_INFORMATION GIVEN_.
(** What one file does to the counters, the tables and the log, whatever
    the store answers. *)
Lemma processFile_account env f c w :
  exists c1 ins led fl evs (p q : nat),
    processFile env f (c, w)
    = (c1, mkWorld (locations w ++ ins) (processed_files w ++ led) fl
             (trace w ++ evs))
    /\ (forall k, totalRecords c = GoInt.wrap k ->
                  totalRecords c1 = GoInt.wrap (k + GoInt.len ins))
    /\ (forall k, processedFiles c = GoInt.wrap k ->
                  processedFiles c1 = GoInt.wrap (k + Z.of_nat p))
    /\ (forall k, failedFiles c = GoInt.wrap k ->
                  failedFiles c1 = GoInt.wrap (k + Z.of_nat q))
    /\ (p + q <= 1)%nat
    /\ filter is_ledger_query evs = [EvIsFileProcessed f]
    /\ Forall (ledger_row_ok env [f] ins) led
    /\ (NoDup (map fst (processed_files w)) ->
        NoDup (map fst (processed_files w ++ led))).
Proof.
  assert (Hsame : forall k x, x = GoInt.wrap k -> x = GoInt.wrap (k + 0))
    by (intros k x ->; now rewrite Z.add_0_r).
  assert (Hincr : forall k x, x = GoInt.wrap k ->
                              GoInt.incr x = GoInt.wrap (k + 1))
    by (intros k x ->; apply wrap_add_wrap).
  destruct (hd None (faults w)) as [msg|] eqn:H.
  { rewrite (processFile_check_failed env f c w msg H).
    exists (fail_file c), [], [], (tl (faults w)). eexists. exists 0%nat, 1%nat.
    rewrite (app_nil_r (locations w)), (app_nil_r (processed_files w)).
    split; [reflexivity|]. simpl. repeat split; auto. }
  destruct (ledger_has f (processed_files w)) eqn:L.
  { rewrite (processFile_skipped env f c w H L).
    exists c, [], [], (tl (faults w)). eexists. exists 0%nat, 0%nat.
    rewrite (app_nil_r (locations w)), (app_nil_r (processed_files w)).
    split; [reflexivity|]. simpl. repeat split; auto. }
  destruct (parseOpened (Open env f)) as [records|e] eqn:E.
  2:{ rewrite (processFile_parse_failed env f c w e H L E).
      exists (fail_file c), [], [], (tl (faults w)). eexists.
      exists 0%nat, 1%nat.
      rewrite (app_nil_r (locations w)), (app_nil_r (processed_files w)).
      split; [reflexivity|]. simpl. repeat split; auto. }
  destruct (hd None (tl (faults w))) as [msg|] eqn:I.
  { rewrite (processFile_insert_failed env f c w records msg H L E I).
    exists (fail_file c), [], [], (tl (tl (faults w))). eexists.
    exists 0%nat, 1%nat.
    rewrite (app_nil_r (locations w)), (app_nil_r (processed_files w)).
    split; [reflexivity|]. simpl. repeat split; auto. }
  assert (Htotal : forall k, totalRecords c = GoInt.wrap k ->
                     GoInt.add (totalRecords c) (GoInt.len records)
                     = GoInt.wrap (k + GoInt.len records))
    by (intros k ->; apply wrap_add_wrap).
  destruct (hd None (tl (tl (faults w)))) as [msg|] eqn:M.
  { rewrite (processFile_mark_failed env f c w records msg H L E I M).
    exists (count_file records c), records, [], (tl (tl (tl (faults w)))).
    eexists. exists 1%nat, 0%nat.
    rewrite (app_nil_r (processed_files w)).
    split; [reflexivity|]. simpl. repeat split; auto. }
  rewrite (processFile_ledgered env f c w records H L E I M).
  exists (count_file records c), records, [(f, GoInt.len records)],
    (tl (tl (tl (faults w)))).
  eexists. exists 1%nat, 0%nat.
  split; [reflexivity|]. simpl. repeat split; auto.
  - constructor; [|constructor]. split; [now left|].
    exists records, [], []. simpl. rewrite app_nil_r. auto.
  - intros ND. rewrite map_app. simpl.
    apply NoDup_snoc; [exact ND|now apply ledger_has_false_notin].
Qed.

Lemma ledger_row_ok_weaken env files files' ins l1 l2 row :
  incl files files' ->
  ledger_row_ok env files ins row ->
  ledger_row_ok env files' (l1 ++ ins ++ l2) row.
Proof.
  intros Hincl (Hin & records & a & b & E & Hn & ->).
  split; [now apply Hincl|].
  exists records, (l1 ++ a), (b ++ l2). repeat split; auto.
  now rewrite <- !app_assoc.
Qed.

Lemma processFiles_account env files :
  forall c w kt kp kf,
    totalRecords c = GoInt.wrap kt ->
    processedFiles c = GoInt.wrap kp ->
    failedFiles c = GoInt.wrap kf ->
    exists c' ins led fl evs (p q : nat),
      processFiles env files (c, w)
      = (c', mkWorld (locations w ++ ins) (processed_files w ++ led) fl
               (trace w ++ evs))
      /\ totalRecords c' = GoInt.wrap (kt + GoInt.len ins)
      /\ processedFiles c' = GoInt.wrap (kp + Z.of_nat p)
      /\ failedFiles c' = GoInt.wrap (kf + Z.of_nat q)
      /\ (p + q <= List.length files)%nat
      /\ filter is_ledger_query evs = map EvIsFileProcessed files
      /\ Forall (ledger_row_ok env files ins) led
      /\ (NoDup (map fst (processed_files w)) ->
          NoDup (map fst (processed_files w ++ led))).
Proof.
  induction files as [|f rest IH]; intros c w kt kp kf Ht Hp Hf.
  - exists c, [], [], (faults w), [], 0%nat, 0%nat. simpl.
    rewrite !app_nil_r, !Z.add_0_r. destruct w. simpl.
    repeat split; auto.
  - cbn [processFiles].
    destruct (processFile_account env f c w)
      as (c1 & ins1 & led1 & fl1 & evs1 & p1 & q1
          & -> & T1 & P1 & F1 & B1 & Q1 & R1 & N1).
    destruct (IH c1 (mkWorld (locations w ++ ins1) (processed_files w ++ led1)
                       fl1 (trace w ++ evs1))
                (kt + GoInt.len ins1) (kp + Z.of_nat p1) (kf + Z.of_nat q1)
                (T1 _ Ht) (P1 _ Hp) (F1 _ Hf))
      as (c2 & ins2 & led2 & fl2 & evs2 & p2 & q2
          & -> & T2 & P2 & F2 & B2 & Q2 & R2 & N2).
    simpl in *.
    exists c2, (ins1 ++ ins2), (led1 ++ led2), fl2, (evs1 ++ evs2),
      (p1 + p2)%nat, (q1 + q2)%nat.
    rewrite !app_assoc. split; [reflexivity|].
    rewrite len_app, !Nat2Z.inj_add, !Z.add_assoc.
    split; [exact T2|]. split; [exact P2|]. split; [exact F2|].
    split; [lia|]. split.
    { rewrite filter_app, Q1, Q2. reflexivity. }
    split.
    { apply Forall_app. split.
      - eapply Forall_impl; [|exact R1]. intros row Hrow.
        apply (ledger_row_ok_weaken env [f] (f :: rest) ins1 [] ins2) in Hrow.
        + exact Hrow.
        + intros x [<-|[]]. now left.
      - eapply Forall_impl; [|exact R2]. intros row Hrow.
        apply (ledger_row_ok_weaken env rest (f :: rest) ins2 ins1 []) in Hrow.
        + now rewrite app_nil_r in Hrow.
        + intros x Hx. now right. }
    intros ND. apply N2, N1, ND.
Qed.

_THE PROBLEM_. All lines of the material that contain the string "simpl" are to be copied.

_EXERCISE RESPONSE_.
    split; [reflexivity|]. simpl. repeat split; auto. }
    split; [reflexivity|]. simpl. repeat split; auto. }
      split; [reflexivity|]. simpl. repeat split; auto. }
    split; [reflexivity|]. simpl. repeat split; auto. }
    split; [reflexivity|]. simpl. repeat split; auto. }
  split; [reflexivity|]. simpl. repeat split; auto.
    exists records, [], []. simpl. rewrite app_nil_r. auto.
  - intros ND. rewrite map_app. simpl.
  - exists c, [], [], (faults w), [], 0%nat, 0%nat. simpl.
    rewrite !app_nil_r, !Z.add_0_r. destruct w. simpl.
    simpl in *.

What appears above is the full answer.